EXERCISE DETAILS: Please restate, word for word, the lines below that begin at the one with "(** With no" and end at the one with "->. by rewrite D.". Leave out all other lines.

DATA FOR REVIEW:
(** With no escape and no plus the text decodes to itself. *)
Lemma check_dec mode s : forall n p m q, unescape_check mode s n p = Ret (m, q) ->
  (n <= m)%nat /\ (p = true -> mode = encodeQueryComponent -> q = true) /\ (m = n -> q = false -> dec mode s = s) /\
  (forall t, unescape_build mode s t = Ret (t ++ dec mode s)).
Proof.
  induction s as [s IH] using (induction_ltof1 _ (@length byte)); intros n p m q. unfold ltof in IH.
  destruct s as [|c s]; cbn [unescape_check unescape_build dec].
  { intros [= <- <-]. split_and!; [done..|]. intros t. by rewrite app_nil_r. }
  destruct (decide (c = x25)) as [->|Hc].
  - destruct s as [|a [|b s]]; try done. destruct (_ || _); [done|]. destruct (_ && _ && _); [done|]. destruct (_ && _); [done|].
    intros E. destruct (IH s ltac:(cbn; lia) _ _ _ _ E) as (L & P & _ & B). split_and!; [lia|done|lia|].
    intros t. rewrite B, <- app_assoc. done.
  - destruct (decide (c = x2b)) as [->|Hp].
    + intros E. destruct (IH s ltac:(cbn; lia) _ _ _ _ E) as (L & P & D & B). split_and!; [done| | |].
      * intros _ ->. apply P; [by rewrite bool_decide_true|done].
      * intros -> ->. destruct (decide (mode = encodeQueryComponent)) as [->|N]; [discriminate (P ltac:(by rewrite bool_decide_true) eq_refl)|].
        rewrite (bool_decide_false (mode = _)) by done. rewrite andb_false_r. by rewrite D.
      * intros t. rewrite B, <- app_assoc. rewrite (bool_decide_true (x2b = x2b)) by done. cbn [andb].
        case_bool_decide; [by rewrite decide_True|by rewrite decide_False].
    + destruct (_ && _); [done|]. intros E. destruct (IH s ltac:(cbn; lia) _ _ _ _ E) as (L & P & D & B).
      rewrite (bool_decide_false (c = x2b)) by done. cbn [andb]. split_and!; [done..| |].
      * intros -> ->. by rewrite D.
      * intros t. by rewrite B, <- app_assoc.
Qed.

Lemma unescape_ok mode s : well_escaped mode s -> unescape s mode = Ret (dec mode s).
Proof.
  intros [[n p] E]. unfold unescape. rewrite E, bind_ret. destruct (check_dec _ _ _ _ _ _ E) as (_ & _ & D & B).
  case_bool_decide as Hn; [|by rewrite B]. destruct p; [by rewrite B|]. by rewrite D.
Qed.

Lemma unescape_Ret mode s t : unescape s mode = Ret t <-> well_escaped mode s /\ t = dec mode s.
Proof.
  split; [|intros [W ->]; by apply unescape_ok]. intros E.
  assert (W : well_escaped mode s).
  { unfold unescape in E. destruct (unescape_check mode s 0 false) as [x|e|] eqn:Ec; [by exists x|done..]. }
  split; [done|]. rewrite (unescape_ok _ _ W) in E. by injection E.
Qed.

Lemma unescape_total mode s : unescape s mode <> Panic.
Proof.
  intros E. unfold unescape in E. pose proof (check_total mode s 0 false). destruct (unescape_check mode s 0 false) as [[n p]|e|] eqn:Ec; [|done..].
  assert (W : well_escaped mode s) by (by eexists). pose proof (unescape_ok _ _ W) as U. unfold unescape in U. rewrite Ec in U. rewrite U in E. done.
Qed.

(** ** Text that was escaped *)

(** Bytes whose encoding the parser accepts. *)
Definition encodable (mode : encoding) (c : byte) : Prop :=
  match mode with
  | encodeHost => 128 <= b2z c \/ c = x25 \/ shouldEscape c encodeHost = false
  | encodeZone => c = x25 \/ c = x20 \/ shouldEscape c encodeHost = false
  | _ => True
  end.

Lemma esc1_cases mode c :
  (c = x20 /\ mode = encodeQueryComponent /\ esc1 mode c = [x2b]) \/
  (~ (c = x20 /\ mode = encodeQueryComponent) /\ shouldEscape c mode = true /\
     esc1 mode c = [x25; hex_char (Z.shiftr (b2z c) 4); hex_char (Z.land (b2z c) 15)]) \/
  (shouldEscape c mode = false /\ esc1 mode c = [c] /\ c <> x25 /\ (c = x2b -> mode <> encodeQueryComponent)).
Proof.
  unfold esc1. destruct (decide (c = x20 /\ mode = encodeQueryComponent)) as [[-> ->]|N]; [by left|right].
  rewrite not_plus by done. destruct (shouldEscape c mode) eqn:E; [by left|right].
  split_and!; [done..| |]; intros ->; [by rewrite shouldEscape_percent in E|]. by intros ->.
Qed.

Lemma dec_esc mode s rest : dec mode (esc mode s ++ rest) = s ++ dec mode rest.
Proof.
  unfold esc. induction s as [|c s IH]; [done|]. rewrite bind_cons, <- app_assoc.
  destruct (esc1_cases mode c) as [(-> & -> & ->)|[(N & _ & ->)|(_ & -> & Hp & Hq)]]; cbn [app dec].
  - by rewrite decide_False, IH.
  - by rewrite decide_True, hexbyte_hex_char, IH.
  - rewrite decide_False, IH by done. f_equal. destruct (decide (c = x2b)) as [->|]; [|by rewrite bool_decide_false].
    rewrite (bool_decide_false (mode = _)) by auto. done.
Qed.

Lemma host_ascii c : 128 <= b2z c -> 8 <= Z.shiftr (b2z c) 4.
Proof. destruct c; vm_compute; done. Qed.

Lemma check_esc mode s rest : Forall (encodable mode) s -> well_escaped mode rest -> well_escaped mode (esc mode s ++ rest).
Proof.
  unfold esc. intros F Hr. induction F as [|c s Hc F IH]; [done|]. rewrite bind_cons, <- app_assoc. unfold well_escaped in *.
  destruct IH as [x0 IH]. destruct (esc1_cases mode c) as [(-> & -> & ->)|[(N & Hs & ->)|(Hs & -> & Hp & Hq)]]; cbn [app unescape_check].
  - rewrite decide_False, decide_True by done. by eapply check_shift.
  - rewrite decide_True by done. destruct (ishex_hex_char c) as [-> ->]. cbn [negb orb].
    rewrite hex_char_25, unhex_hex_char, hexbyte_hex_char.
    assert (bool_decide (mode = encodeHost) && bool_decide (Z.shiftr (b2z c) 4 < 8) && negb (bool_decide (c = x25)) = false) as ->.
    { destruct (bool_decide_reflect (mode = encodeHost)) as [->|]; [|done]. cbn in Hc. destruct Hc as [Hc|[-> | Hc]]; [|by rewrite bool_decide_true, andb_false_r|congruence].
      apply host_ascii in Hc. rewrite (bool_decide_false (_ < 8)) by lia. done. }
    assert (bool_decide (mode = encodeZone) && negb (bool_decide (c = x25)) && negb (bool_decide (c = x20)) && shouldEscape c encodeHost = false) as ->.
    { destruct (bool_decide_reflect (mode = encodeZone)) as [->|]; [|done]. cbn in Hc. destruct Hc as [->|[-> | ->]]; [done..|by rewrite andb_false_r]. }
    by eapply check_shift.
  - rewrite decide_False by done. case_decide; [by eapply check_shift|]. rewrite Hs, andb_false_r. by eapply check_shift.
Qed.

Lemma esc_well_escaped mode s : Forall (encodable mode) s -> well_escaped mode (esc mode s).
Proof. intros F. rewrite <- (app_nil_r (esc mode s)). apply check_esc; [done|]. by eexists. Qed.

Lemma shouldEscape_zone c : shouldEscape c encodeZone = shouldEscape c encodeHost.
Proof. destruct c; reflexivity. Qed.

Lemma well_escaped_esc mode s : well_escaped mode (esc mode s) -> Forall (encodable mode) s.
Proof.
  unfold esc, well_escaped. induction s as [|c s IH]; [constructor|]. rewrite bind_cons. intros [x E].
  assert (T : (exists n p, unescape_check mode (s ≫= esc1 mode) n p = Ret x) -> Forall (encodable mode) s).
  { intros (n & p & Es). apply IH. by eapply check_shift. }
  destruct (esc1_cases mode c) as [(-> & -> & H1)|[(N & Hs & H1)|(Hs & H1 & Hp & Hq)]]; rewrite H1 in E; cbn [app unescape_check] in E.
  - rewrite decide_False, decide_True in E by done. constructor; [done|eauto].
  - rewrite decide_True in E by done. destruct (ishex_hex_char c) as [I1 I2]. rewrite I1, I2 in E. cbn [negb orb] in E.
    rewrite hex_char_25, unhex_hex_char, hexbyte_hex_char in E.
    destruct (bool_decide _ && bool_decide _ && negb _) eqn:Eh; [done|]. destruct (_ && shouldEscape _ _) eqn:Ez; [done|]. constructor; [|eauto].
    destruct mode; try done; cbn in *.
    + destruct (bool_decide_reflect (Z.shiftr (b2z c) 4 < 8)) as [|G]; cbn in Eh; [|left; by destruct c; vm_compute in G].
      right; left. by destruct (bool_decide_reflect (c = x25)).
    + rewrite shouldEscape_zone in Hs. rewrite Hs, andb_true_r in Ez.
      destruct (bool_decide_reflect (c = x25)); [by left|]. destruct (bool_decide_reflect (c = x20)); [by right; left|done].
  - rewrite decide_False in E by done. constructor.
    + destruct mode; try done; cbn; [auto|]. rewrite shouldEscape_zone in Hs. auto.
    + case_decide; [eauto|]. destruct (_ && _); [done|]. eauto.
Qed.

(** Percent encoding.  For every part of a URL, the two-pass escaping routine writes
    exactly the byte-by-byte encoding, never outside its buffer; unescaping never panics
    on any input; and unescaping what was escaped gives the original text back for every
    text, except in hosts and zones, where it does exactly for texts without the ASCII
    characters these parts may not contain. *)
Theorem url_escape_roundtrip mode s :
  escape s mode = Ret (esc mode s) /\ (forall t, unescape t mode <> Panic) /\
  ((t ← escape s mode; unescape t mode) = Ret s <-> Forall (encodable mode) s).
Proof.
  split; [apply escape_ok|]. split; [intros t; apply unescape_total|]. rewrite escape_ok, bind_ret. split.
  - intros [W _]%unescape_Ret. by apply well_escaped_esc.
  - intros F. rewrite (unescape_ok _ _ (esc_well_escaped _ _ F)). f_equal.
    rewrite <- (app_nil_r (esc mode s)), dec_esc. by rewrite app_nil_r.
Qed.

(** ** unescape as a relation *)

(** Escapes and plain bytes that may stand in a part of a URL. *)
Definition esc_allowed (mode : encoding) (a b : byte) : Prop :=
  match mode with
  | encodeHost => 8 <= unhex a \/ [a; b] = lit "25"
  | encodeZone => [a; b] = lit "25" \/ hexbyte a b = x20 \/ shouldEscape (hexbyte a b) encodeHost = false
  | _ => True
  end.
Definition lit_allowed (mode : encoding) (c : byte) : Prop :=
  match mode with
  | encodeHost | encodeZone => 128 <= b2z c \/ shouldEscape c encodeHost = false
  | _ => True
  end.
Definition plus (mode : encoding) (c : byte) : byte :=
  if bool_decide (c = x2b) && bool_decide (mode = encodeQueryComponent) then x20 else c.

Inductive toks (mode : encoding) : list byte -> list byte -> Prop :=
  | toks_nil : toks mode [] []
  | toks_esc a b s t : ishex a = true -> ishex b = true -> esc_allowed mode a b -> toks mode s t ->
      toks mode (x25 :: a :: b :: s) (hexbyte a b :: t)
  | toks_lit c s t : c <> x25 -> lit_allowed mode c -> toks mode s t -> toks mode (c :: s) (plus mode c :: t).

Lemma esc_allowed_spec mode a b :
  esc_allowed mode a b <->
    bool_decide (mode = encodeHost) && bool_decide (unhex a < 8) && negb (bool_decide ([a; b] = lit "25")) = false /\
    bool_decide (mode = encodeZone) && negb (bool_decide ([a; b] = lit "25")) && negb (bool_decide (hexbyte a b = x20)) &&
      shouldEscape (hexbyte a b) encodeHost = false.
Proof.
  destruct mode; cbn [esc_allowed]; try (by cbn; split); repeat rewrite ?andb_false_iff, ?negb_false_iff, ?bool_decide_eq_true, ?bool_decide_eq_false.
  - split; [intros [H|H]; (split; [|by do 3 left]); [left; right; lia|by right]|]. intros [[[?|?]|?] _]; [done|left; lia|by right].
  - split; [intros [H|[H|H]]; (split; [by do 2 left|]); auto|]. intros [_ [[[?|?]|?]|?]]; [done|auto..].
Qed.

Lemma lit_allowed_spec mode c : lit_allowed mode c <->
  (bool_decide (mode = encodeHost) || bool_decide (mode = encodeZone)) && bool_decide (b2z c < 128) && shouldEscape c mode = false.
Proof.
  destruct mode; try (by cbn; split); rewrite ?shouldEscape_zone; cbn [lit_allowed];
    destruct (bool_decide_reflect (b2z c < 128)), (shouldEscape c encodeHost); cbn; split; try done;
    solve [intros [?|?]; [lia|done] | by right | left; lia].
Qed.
---
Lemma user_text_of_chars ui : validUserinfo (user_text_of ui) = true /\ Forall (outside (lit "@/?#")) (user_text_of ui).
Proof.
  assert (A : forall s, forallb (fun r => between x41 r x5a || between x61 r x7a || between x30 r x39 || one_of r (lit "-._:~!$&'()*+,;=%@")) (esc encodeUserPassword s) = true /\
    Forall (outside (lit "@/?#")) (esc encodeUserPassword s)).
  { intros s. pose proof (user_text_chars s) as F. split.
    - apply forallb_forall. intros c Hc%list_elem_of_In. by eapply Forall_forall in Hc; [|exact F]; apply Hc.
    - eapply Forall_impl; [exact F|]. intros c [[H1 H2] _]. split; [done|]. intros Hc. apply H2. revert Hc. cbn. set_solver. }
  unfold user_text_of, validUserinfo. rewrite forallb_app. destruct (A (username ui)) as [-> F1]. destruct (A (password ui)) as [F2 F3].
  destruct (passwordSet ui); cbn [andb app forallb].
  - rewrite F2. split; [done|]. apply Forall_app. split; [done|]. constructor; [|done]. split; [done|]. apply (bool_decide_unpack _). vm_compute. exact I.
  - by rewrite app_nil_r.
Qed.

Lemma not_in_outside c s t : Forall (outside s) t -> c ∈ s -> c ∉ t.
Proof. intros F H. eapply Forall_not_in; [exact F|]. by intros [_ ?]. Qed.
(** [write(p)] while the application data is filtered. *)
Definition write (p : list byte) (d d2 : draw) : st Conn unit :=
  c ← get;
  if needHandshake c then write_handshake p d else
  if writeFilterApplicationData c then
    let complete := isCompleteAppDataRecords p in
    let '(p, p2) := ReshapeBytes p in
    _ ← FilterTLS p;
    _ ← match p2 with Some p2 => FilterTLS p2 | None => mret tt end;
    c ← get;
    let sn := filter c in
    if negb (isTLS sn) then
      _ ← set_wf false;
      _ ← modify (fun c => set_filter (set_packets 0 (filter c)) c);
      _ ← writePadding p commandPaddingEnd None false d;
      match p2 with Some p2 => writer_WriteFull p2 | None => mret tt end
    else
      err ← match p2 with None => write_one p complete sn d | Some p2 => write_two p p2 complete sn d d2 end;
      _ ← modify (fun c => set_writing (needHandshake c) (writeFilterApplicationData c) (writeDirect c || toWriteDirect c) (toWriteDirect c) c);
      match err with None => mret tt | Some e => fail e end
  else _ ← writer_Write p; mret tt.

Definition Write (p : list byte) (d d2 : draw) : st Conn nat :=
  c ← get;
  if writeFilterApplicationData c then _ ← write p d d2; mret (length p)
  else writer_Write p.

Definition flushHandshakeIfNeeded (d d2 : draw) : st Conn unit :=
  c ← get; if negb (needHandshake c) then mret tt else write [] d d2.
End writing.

RESPONSE AREA:
(** With no escape and no plus the text decodes to itself. *)
Lemma check_dec mode s : forall n p m q, unescape_check mode s n p = Ret (m, q) ->
  (n <= m)%nat /\ (p = true -> mode = encodeQueryComponent -> q = true) /\ (m = n -> q = false -> dec mode s = s) /\
  (forall t, unescape_build mode s t = Ret (t ++ dec mode s)).
Proof.
  induction s as [s IH] using (induction_ltof1 _ (@length byte)); intros n p m q. unfold ltof in IH.
  destruct s as [|c s]; cbn [unescape_check unescape_build dec].
  { intros [= <- <-]. split_and!; [done..|]. intros t. by rewrite app_nil_r. }
  destruct (decide (c = x25)) as [->|Hc].
  - destruct s as [|a [|b s]]; try done. destruct (_ || _); [done|]. destruct (_ && _ && _); [done|]. destruct (_ && _); [done|].
    intros E. destruct (IH s ltac:(cbn; lia) _ _ _ _ E) as (L & P & _ & B). split_and!; [lia|done|lia|].
    intros t. rewrite B, <- app_assoc. done.
  - destruct (decide (c = x2b)) as [->|Hp].
    + intros E. destruct (IH s ltac:(cbn; lia) _ _ _ _ E) as (L & P & D & B). split_and!; [done| | |].
      * intros _ ->. apply P; [by rewrite bool_decide_true|done].
      * intros -> ->. destruct (decide (mode = encodeQueryComponent)) as [->|N]; [discriminate (P ltac:(by rewrite bool_decide_true) eq_refl)|].
        rewrite (bool_decide_false (mode = _)) by done. rewrite andb_false_r. by rewrite D.
      * intros t. rewrite B, <- app_assoc. rewrite (bool_decide_true (x2b = x2b)) by done. cbn [andb].
        case_bool_decide; [by rewrite decide_True|by rewrite decide_False].
    + destruct (_ && _); [done|]. intros E. destruct (IH s ltac:(cbn; lia) _ _ _ _ E) as (L & P & D & B).
      rewrite (bool_decide_false (c = x2b)) by done. cbn [andb]. split_and!; [done..| |].
      * intros -> ->. by rewrite D.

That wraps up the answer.